[Opening Data for analysis section]
(** X2. Every entry of the cosine distance lies between 0 and 1, whether or
    not the inputs are normalized: the clamp keeps the argument of the arccos
    in range. A dot product of 1 or more gives distance 0, a dot product of
    -1 or less gives distance 1. *)
Theorem cosine_distance_in_unit_interval :
  forall a1 a2 N1 S1 N2 S2 D,
    size a1 = [N1; S1; D] -> size a2 = [N2; S2; D] ->
    exists dist,
      get_cosine_distance_batch a1 a2 = Ok dist /\
      forall i j s t, i < N1 -> j < N2 -> s < S1 -> t < S2 ->
        (0 <= tget dist [i; j; s; t] <= 1)%R /\
        ((1 <= dot a1 a2 D i s j t)%R -> tget dist [i; j; s; t] = 0%R) /\
        ((dot a1 a2 D i s j t <= -1)%R -> tget dist [i; j; s; t] = 1%R).
Proof.
  intros a1 a2 N1 S1 N2 S2 D E1 E2.
  destruct (cosine_spec a1 a2 E1 E2) as (dist & Hrun & _ & _ & Hget).
  exists dist. split; [exact Hrun|].
  intros i j s t Hi Hj Hs Ht. rewrite Hget by assumption.
  split; [apply cosine_value_range|]. split.
  - intros H. rewrite clamp_above by exact H. rewrite acos_1. lra.
  - intros H. rewrite clamp_below by exact H.
    replace (-1)%R with (- (1))%R by lra.
    rewrite acos_opp, acos_1. pose proof PI_RGT_0. field. lra.
Qed.

Lemma cosine_distance_in_unit_interval_witness :
  exists dist,
    get_cosine_distance_batch unit_e1 unit_e2 = Ok dist /\
    forall i j s t, i < 1 -> j < 1 -> s < 1 -> t < 1 ->
      (0 <= tget dist [i; j; s; t] <= 1)%R /\
      ((1 <= dot unit_e1 unit_e2 2 i s j t)%R -> tget dist [i; j; s; t] = 0%R) /\
      ((dot unit_e1 unit_e2 2 i s j t <= -1)%R -> tget dist [i; j; s; t] = 1%R).
Proof.
  apply (@cosine_distance_in_unit_interval unit_e1 unit_e2 1 1 1 1 2); reflexivity.
Defined.

(** X3. The cosine distance is symmetric up to transposition: the entry
    [i, j, s, t] of distance(a1, a2) is the entry [j, i, t, s] of
    distance(a2, a1). *)
Theorem cosine_distance_transposed :
  forall a1 a2 N1 S1 N2 S2 D,
    size a1 = [N1; S1; D] -> size a2 = [N2; S2; D] ->
    exists d12 d21,
      get_cosine_distance_batch a1 a2 = Ok d12 /\
      get_cosine_distance_batch a2 a1 = Ok d21 /\
      size d12 = [N1; N2; S1; S2] /\ size d21 = [N2; N1; S2; S1] /\
      forall i j s t, i < N1 -> j < N2 -> s < S1 -> t < S2 ->
        tget d12 [i; j; s; t] = tget d21 [j; i; t; s].
Proof.
  intros a1 a2 N1 S1 N2 S2 D E1 E2.
  destruct (cosine_spec a1 a2 E1 E2) as (d12 & H12 & Hs12 & _ & G12).
  destruct (cosine_spec a2 a1 E2 E1) as (d21 & H21 & Hs21 & _ & G21).
  exists d12, d21. repeat split; try assumption.
  intros i j s t Hi Hj Hs Ht.
  rewrite G12, G21 by assumption. rewrite (dot_sym a1 a2). reflexivity.
Qed.

Lemma cosine_distance_transposed_witness :
  exists d12 d21,
    get_cosine_distance_batch unit_e1 unit_e2 = Ok d12 /\
    get_cosine_distance_batch unit_e2 unit_e1 = Ok d21 /\
    size d12 = [1; 1; 1; 1] /\ size d21 = [1; 1; 1; 1] /\
    forall i j s t, i < 1 -> j < 1 -> s < 1 -> t < 1 ->
      tget d12 [i; j; s; t] = tget d21 [j; i; t; s].
Proof.
  apply (@cosine_distance_transposed unit_e1 unit_e2 1 1 1 1 2); reflexivity.
Defined.

Lemma unpack3_wrong_rank :
  forall sh : list nat, List.length sh <> 3 -> unpack3 sh = Err (ValueError "unpack").
Proof.
  intros [|n1 [|n2 [|n3 [|n4 sh]]]] H; simpl in *; try reflexivity. lia.
Qed.

Lemma unpack3_rank :
  forall sh : list nat, List.length sh = 3 -> exists n1 n2 n3, sh = [n1; n2; n3].
Proof.
  intros [|n1 [|n2 [|n3 [|n4 sh]]]] H; simpl in H; try discriminate.
  exists n1, n2, n3. reflexivity.
Qed.

Lemma pairwise_wrong_rank :
  forall f g a1 a2,
    List.length (size a1) <> 3 \/ List.length (size a2) <> 3 ->
    pairwise f g a1 a2 = Err (ValueError "unpack").
Proof.
  intros f g a1 a2 H. unfold pairwise.
  destruct (Nat.eq_dec (List.length (size a1)) 3) as [E1|N1].
  - destruct (unpack3_rank _ E1) as (n1 & n2 & n3 & ->). cbn [unpack3 rbind].
    destruct H as [H|H]; [simpl in H; lia|].
    rewrite (unpack3_wrong_rank _ H). reflexivity.
  - rewrite (unpack3_wrong_rank _ N1). reflexivity.
Qed.

Lemma pairwise_feature_mismatch :
  forall f g a1 a2 N1 S1 D1 N2 S2 D2,
    size a1 = [N1; S1; D1] -> size a2 = [N2; S2; D2] -> D1 <> D2 ->
    0 < N1 * S1 ->
    pairwise f g a1 a2 = Err RuntimeError.
Proof.
  intros f g a1 a2 N1 S1 D1 N2 S2 D2 E1 E2 Hd Hpos.
  unfold pairwise. rewrite E1, E2. cbn [unpack3 rbind]. unfold view. rewrite E1.
  replace (numel [N1; 1; S1; 1; D2] =? numel [N1; S1; D1]) with false; [reflexivity|].
  symmetry. apply Nat.eqb_neq. simpl. nia.
Qed.

Lemma pairwise_empty_first :
  forall f g a1 a2 N1 S1 D1 N2 S2 D2,
    size a1 = [N1; S1; D1] -> size a2 = [N2; S2; D2] -> N1 * S1 = 0 ->
    exists r, pairwise f g a1 a2 = Ok r /\ size r = [N1; N2; S1; S2] /\ data r = [].
Proof.
  intros f g a1 a2 N1 S1 D1 N2 S2 D2 E1 E2 Hz.
  unfold pairwise. rewrite E1, E2. cbn [unpack3 rbind]. unfold view. rewrite E1, E2.
  replace (numel [N1; 1; S1; 1; D2] =? numel [N1; S1; D1]) with true
    by (symmetry; apply Nat.eqb_eq; simpl; nia).
  replace (numel [1; N2; 1; S2; D2] =? numel [N2; S2; D2]) with true
    by (symmetry; apply Nat.eqb_eq; simpl; lia).
  cbn [rbind]. unfold broadcast2. cbn [size]. rewrite broadcast_5d. cbn [rbind].
  unfold sum_dim. cbn [tmap size tabulate nth_error firstn skipn app].
  eexists. split; [reflexivity|]. split; [reflexivity|].
  apply length_zero_iff_nil. etransitivity; [apply wf_tabulate|].
  simpl. nia.
Qed.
[Closing Data for analysis section]
Activity
Copy out each line of the listing that holds "apply".

Answer section
  split; [apply cosine_value_range|]. split.
  apply (@cosine_distance_in_unit_interval unit_e1 unit_e2 1 1 1 1 2); reflexivity.
  apply (@cosine_distance_transposed unit_e1 unit_e2 1 1 1 1 2); reflexivity.
  symmetry. apply Nat.eqb_neq. simpl. nia.
    by (symmetry; apply Nat.eqb_eq; simpl; nia).
    by (symmetry; apply Nat.eqb_eq; simpl; lia).
  apply length_zero_iff_nil. etransitivity; [apply wf_tabulate|].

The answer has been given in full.